In the past, it hasn’t been so easy to learn about these ‘invisible’ applications. Analysis of the vdb file in Interactive View certainly gives you an understanding of which machines are talking to which and how much data is passing between them. However, this type of analysis will offer no clues as to what port a given application is talking on, for example.
Now NetworkVantage 9.8 can answer your questions about these applications. Simply allow the NetworkVantage probe to auto-define TCP and UDP applications once it sees a specified number of packets associated with a given application, then these applications will show up on Vantage screens and reports.
To take advantage of this feature, go to the NetworkVantage Console, select the Applications Menu, and then choose ‘Configure Applications’. This choice will open a dialogue box (see screen shot) on which you can select Application Decode Options, thereby determining which protocols the probe will decode and when.

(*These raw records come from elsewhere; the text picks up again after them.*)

(* ===== verification/WaitAllSimple.v ===== *)
(** * common/fiber/wait_stuff.hpp: [wait_all_simple]

    The caller starts a fiber per function and waits at a barrier for as many
    fibers as there are functions and itself; a fiber waits there when its
    function has returned.  The barrier is the fiber library's, of which the
    repository has the declaration only: an interface.  The starts, the returns
    of the functions and the arrivals interleave in any order. *)
From stdpp Require Import prelude list list_numbers relations.
From Stdlib Require Import Lia Arith.
From S2P Require Import Prelude Fleet.

(** ** The barrier *)

(** A fiber that calls [wait] arrives; it may return when it is released. *)
Class Barrier (B : Type) : Type := {
  bar_new : nat -> B;
  bar_arrive : nat -> B -> B;
  bar_released : nat -> B -> bool;
}.

(** A barrier for [n] fibers after the arrivals [fs] of distinct fibers: they are
    released when [n] have arrived, and not before. *)
Class BarrierLaws (B : Type) `{Barrier B} : Prop :=
  released_law n fs i : NoDup fs -> length fs <= n ->
    bar_released i (fold_left (fun b f => bar_arrive f b) fs (bar_new n)) =
      bool_decide (i ∈ fs /\ length fs = n).

(** A barrier that keeps the fibers that have arrived. *)
Record list_barrier : Type := mk_list_barrier { lb_initial : nat; lb_arrived : list nat }.

#[export] Instance list_Barrier : Barrier list_barrier := {|
  bar_new n := mk_list_barrier n [];
  bar_arrive f b := mk_list_barrier (lb_initial b) (lb_arrived b ++ [f]);
  bar_released i b := bool_decide (i ∈ lb_arrived b /\ length (lb_arrived b) = lb_initial b);
|}.

#[export] Instance list_BarrierLaws : BarrierLaws list_barrier.
Proof.
  intros n fs i _ _. assert (E : forall l, fold_left (fun b f => bar_arrive f b) fs (mk_list_barrier n l) =
    mk_list_barrier n (l ++ fs)).
  { induction fs as [|f fs IH]; intros l; simpl; [by rewrite app_nil_r|]. by rewrite IH, <- app_assoc. }
  simpl. by rewrite E.
Qed.

(** ** The system *)

(** Where a fiber is: in its function, about to call [wait], in [wait], past it.
    For the caller the first is the loop that starts the fibers. *)
Inductive bar_pc : Type := BRun | BCall | BWait | BPassed.

#[export] Instance bar_pc_eq_dec : EqDecision bar_pc.
Proof. solve_decision. Defined.

Section system.
Context {B : Type} `{Barrier B}.

Record simple_state : Type := mk_simple_state {
  ss_barrier : B;
  ss_started : nat;              (* the fibers started *)
  ss_fibers : list bar_pc;       (* of the functions, then the caller *)
}.

(** [count] functions; which of them return. *)
Context (count : nat) (returns : nat -> bool).

(** [wait_all_simple] and [wait_all_simple_c]. *)
Definition wait_all_simple : simple_state :=
  mk_simple_state (bar_new (count + 1)) 0 (replicate (count + 1) BRun).

Definition move_fiber (i : nat) (t : bar_pc) (s : simple_state) : simple_state :=
  mk_simple_state (ss_barrier s) (ss_started s) (<[i := t]> (ss_fibers s)).

(** [wait_all_simple_impl]: the next fiber is started. *)
Definition start_fiber (s : simple_state) : simple_state :=
  mk_simple_state (ss_barrier s) (S (ss_started s)) (ss_fibers s).

(** [barrier->wait()]. *)
Definition arrive (i : nat) (s : simple_state) : simple_state :=
  mk_simple_state (bar_arrive i (ss_barrier s)) (ss_started s) (<[i := BWait]> (ss_fibers s)).

(** A function returns in a started fiber; the caller is done starting. *)
Definition may_return (i : nat) (s : simple_state) : bool :=
  if i =? count then ss_started s =? count else (i <? ss_started s) && returns i.

Inductive simple_step : simple_state -> simple_state -> Prop :=
| SimpleStart s : ss_started s < count -> simple_step s (start_fiber s)
| SimpleReturn i s :
    ss_fibers s !! i = Some BRun -> may_return i s = true -> simple_step s (move_fiber i BCall s)
| SimpleArrive i s : ss_fibers s !! i = Some BCall -> simple_step s (arrive i s)
| SimplePass i s :
    ss_fibers s !! i = Some BWait -> bar_released i (ss_barrier s) = true -> simple_step s (move_fiber i BPassed s).

Definition simple_stuck (s : simple_state) : Prop := forall s', ~ simple_step s s'.

(** The caller is back. *)
Definition simple_returned (s : simple_state) : Prop := ss_fibers s !! count = Some BPassed.

(** Function [i] has returned. *)
Definition function_returned (s : simple_state) (i : nat) : Prop :=
  exists t, ss_fibers s !! i = Some t /\ t <> BRun.

End system.
Arguments simple_state : clear implicits.

(** ** The invariant *)

Section facts.
Context {B : Type} `{BarrierLaws B} (count : nat) (returns : nat -> bool).
Abbreviation step := (simple_step count returns).

(** The arrivals [fs] are those of the fibers at or past [wait]. *)
Record simple_inv (s : simple_state B) (fs : list nat) : Prop := {
  si_length : length (ss_fibers s) = count + 1;
  si_started : ss_started s <= count;
  si_barrier : ss_barrier s = fold_left (fun b f => bar_arrive f b) fs (bar_new (count + 1));
  si_nodup : NoDup fs;
  si_arrived i : i ∈ fs <-> ss_fibers s !! i = Some BWait \/ ss_fibers s !! i = Some BPassed;
  si_passed i : ss_fibers s !! i = Some BPassed -> length fs = count + 1;
}.

Lemma simple_init_inv : simple_inv (wait_all_simple count) [].
Proof.
  split; simpl; rewrite ?length_replicate; try done; try lia.
  - constructor.
  - intros i. split; [set_solver|]. by intros [[? _]%lookup_replicate|[? _]%lookup_replicate].
  - by intros i [? _]%lookup_replicate.
Qed.

Lemma arrivals_lt s fs i : simple_inv s fs -> i ∈ fs -> i < count + 1.
Proof.
  intros Hs Hi. apply (si_arrived _ _ Hs) in Hi. rewrite <- (si_length _ _ Hs).
  destruct Hi; by eapply lookup_lt_Some.
Qed.

Lemma arrivals_length s fs : simple_inv s fs -> length fs <= count + 1.
Proof.
  intros Hs. rewrite <- (length_seq (count + 1) 0). apply submseteq_length, NoDup_submseteq; [apply Hs|].
  intros i Hi. apply elem_of_seq. pose proof (arrivals_lt _ _ _ Hs Hi). lia.
Qed.

(** All have arrived when as many have. *)
Lemma all_arrived s fs i : simple_inv s fs -> length fs = count + 1 -> i < count + 1 -> i ∈ fs.
Proof.
  intros Hs Hlen Hi. assert (Hp : fs ≡ₚ seq 0 (count + 1)).
  { apply submseteq_length_Permutation; [|rewrite length_seq; lia].
    apply NoDup_submseteq; [apply Hs|]. intros j Hj. apply elem_of_seq.
    pose proof (arrivals_lt _ _ _ Hs Hj). lia. }
  rewrite Hp. apply elem_of_seq. lia.
Qed.

Lemma released_iff s fs i : simple_inv s fs ->
  bar_released i (ss_barrier s) = true <-> i ∈ fs /\ length fs = count + 1.
Proof.
  intros Hs. rewrite (si_barrier _ _ Hs), released_law; [|apply Hs|by eapply arrivals_length].
  apply bool_decide_eq_true.
Qed.

Lemma simple_step_inv s s' fs : simple_inv s fs -> step s s' -> exists fs', simple_inv s' fs'.
Proof.
  intros Hs Hstep. pose proof Hs as [H1 H2 H3 H4 H5 H6].
  inversion Hstep as [? Hlt|i ? Hi Hr|i ? Hi|i ? Hi Hr]; subst.
  - exists fs. split; simpl; auto.
  - exists fs. assert (Hin : i ∉ fs) by (rewrite H5; naive_solver congruence).
    split; simpl; rewrite ?length_insert; auto.
    + intros k. destruct (decide (i = k)) as [<-|Hne]; [|by rewrite list_lookup_insert_ne].
      rewrite list_lookup_insert_eq by (by eapply lookup_lt_Some). naive_solver.
    + intros k [[-> ?]|[_ Hk]]%insert_lookup_cases; eauto; done.
  - exists (fs ++ [i]). assert (Hin : i ∉ fs) by (rewrite H5; naive_solver congruence).
    split; simpl; rewrite ?length_insert; auto.
    + by rewrite fold_left_app, H3.
    + apply NoDup_app. split_and!; [done|set_solver|apply NoDup_singleton].
    + intros k. destruct (decide (i = k)) as [<-|Hne].
      * rewrite list_lookup_insert_eq by (by eapply lookup_lt_Some). set_solver.
      * rewrite list_lookup_insert_ne by done. rewrite <- H5. set_solver.
    + intros k [[-> ?]|[_ Hk]]%insert_lookup_cases; [done|]. exfalso. apply Hin.
      apply (all_arrived s fs); [done|by eapply H6|]. rewrite <- H1. by eapply lookup_lt_Some.
  - apply (released_iff _ _ _ Hs) in Hr as [Hin Hlen]. exists fs. split; simpl; rewrite ?length_insert; auto.
    intros k. destruct (decide (i = k)) as [<-|Hne]; [|by rewrite list_lookup_insert_ne].
    rewrite list_lookup_insert_eq by (by eapply lookup_lt_Some). naive_solver.
Qed.

(** ** Every run ends *)

Definition bar_steps (t : bar_pc) : nat :=
  match t with BRun => 3 | BCall => 2 | BWait => 1 | BPassed => 0 end.

Definition simple_steps (s : simple_state B) : nat :=
  sum_list_with bar_steps (ss_fibers s) + (count - ss_started s).

Lemma step_decreases_simple s s' : step s s' -> simple_steps s' < simple_steps s.
Proof.
  unfold simple_steps. inversion 1 as [? Hlt|i ? Hi Hr|i ? Hi|i ? Hi Hr]; subst; simpl; [lia|..].
  - pose proof (sum_insert bar_steps _ _ _ BCall Hi) as Hx. simpl in Hx. lia.
  - pose proof (sum_insert bar_steps _ _ _ BWait Hi) as Hx. simpl in Hx. lia.
  - pose proof (sum_insert bar_steps _ _ _ BPassed Hi) as Hx. simpl in Hx. lia.
Qed.

Lemma run_simple_inv k s :
  nsteps step k (wait_all_simple count) s -> (exists fs, simple_inv s fs) /\ k <= 4 * count + 3.
Proof.
  intros Hk. remember (wait_all_simple count) as s0 eqn:E.
  assert (Hinit : (exists fs, simple_inv s0 fs) /\ simple_steps s0 <= 4 * count + 3).
  { subst. split; [eexists; apply simple_init_inv|]. unfold simple_steps. simpl. rewrite sum_replicate. simpl. lia. }
  clear E. destruct Hinit as [Hs0 Hb].
  assert ((exists fs, simple_inv s fs) /\ k + simple_steps s <= simple_steps s0); [|naive_solver lia].
  clear Hb. induction Hk as [|k x y z Hxy _ IH]; [done|].
  pose proof (step_decreases_simple _ _ Hxy). destruct Hs0 as [fs Hs0].
  destruct IH as [? ?]; [by eapply simple_step_inv|]. split; [done|lia].
Qed.

(** ** A run that cannot go on *)

Lemma stuck_started s fs : simple_inv s fs -> simple_stuck count returns s -> ss_started s = count.
Proof.
  intros Hs Hst. pose proof (si_started _ _ Hs). destruct (decide (ss_started s = count)); [done|].
  exfalso. eapply Hst, SimpleStart. lia.
Qed.

(** A fiber whose function returns has arrived. *)
Lemma stuck_arrived s fs i : simple_inv s fs -> simple_stuck count returns s -> i < count + 1 ->
  (i < count -> returns i = true) -> i ∈ fs.
Proof.
  intros Hs Hst Hi Hr. pose proof (stuck_started _ _ Hs Hst) as Hn.
  destruct (lookup_lt_is_Some_2 (ss_fibers s) i) as [t Ht]; [rewrite (si_length _ _ Hs); lia|].
  apply (si_arrived _ _ Hs). destruct t; [exfalso..|by left|by right].
  - eapply Hst, (SimpleReturn _ _ i); [done|]. unfold may_return. rewrite Hn.
    destruct (Nat.eqb_spec i count) as [->|]; [apply Nat.eqb_refl|].
    rewrite Hr by lia. rewrite andb_true_r. apply Nat.ltb_lt. lia.
  - by eapply Hst, (SimpleArrive _ _ i).
Qed.

Lemma passed_returned s fs i j : simple_inv s fs -> ss_fibers s !! i = Some BPassed -> j < count ->
  function_returned s j.
Proof.
  intros Hs Hi Hj. assert (Hin : j ∈ fs).
  { apply (all_arrived s fs); [done|by eapply (si_passed _ _ Hs)|lia]. }
  apply (si_arrived _ _ Hs) in Hin. destruct Hin as [E|E]; by eexists.
Qed.

Lemma stuck_all_passed s fs : simple_inv s fs -> simple_stuck count returns s ->
  (forall i, i < count -> returns i = true) -> Forall (eq BPassed) (ss_fibers s).
Proof.
  intros Hs Hst Hr. assert (Hall : forall i, i < count + 1 -> i ∈ fs).
  { intros i Hi. eapply stuck_arrived; eauto. }
  assert (Hlen : length fs = count + 1).
  { pose proof (arrivals_length _ _ Hs). assert (length (seq 0 (count + 1)) <= length fs) as Hle.
    { apply submseteq_length, NoDup_submseteq; [apply NoDup_seq|]. intros i Hi. apply Hall.
      apply elem_of_seq in Hi. lia. }
    rewrite length_seq in Hle. lia. }
  apply Forall_lookup_2. intros i t Hi. assert (Hin : i ∈ fs).
  { apply Hall. rewrite <- (si_length _ _ Hs). by eapply lookup_lt_Some. }
  pose proof (proj1 (si_arrived _ _ Hs i) Hin) as [E|E]; [|by simplify_eq]. exfalso.
  eapply Hst, (SimplePass _ _ i); [done|]. by apply (released_iff _ _ _ Hs).
Qed.

(** A function that does not return stays where it is. *)
Lemma never_returns k s i : nsteps step k (wait_all_simple count) s -> i < count -> returns i = false ->
  ss_fibers s !! i = Some BRun.
Proof.
  intros Hk Hi Hr. assert (Hkeep : forall x y, step x y -> ss_fibers x !! i = Some BRun ->
    ss_fibers y !! i = Some BRun).
  { intros x y Hxy Hx. inversion Hxy as [? Hlt|j ? Hj Hm|j ? Hj|j ? Hj Hm]; subst; simpl; [done|..].
    all: rewrite list_lookup_insert_ne; [done|]; intros ->; try congruence.
    unfold may_return in Hm. rewrite Hr, andb_false_r in Hm.
    destruct (Nat.eqb_spec i count); [lia|done]. }
  assert (Hx : ss_fibers (wait_all_simple (B := B) count) !! i = Some BRun) by (apply lookup_replicate; split; [done|lia]).
  revert Hx. induction Hk; eauto.
Qed.

(** C27. [wait_all_simple] and [wait_all_simple_c], in any interleaving: no run
    has more than four steps a function and three; the caller comes back only
    when every function has returned; and when no step is left, the caller and
    all fibers are past the barrier if every function returns, and otherwise the
    caller waits for ever. *)
Theorem wait_all_simple_correct k s :
  nsteps step k (wait_all_simple count) s ->
  k <= 4 * count + 3 /\
  (simple_returned count s -> forall i, i < count -> function_returned s i) /\
  (simple_stuck count returns s ->
   if forallb returns (seq 0 count)
   then simple_returned count s /\ Forall (eq BPassed) (ss_fibers s)
   else ss_fibers s !! count = Some BWait).
Proof.
  intros Hk. destruct (run_simple_inv k s Hk) as [[fs Hs] Hle]. split; [done|]. split.
  { intros Hret i Hi. by eapply passed_returned. }
  intros Hst. destruct (forallb returns (seq 0 count)) eqn:E.
  - rewrite forallb_forall in E. assert (Hp : Forall (eq BPassed) (ss_fibers s)).
    { eapply stuck_all_passed; [done..|]. intros i Hi. apply E. apply in_seq. lia. }
    split; [|done]. destruct (lookup_lt_is_Some_2 (ss_fibers s) count) as [t Ht];
      [rewrite (si_length _ _ Hs); lia|].
    unfold simple_returned. rewrite Ht. f_equal. symmetry. by eapply Forall_lookup_1.
  - apply not_true_iff_false in E. rewrite forallb_forall in E.
    assert (Hin : count ∈ fs) by (apply (stuck_arrived s fs); [done|done|lia|intros; lia]).
    apply (si_arrived _ _ Hs) in Hin as [Hc|Hc]; [done|]. exfalso. apply E. intros i Hi. apply in_seq in Hi.
    destruct (returns i) eqn:Er; [done|].
    destruct (passed_returned s fs count i Hs Hc ltac:(lia)) as (t & Ht & Hne).
    rewrite (never_returns k s i Hk ltac:(lia) Er) in Ht. congruence.
Qed.

End facts.

(** One function: a run to the end. *)
Lemma wait_all_simple_correct_witness : exists s : simple_state list_barrier,
  nsteps (simple_step 1 (fun _ => true)) 7 (wait_all_simple 1) s /\
  7 <= 4 * 1 + 3 /\ simple_returned 1 s /\ function_returned s 0.
Proof.
  eexists. assert (Hk : nsteps (simple_step (B := list_barrier) 1 (fun _ => true)) 7 (wait_all_simple 1)
    (mk_simple_state (mk_list_barrier 2 [1; 0]) 1 [BPassed; BPassed])).
  { eapply nsteps_l; [by apply SimpleStart; simpl; lia|].
    eapply nsteps_l; [by apply (SimpleReturn _ _ 1)|]. eapply nsteps_l; [by apply (SimpleArrive _ _ 1)|].
    eapply nsteps_l; [by apply (SimpleReturn _ _ 0)|]. eapply nsteps_l; [by apply (SimpleArrive _ _ 0)|].
    eapply nsteps_l; [by apply (SimplePass _ _ 1)|]. eapply nsteps_l; [by apply (SimplePass _ _ 0)|].
    cbn. constructor. }
  split; [exact Hk|].
  destruct (wait_all_simple_correct 1 (fun _ => true) 7 _ Hk) as (Hle & Hf & _).
  split; [exact Hle|]. split; [reflexivity|]. apply (Hf eq_refl 0). lia.
Defined.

At the bottom of this dialogue box there is a section labelled ‘Application auto-define settings’. Select the tick box to enable auto-definition of TCP and UDP applications, and then set the threshold for the number of packets that have to be seen by a NetworkVantage probe before it auto-defines a new application. We would recommend a threshold of 1,000 packets, so as to take into account any noise on the network. What this means is that once the NetworkVantage probe has seen 1,000 packets or more associated with a specific TCP or UDP application, it will assign that application an auto-defined number within the application definitions.
An auto-defined application appears on the Enterprise Manager and Probe Defined Applications report and is easily recognised by its name, which will have the form AutoTCP-2557.
For further information on this functionality, please refer to the Help available inside the NetworkVantage Console, under Application Decode Options.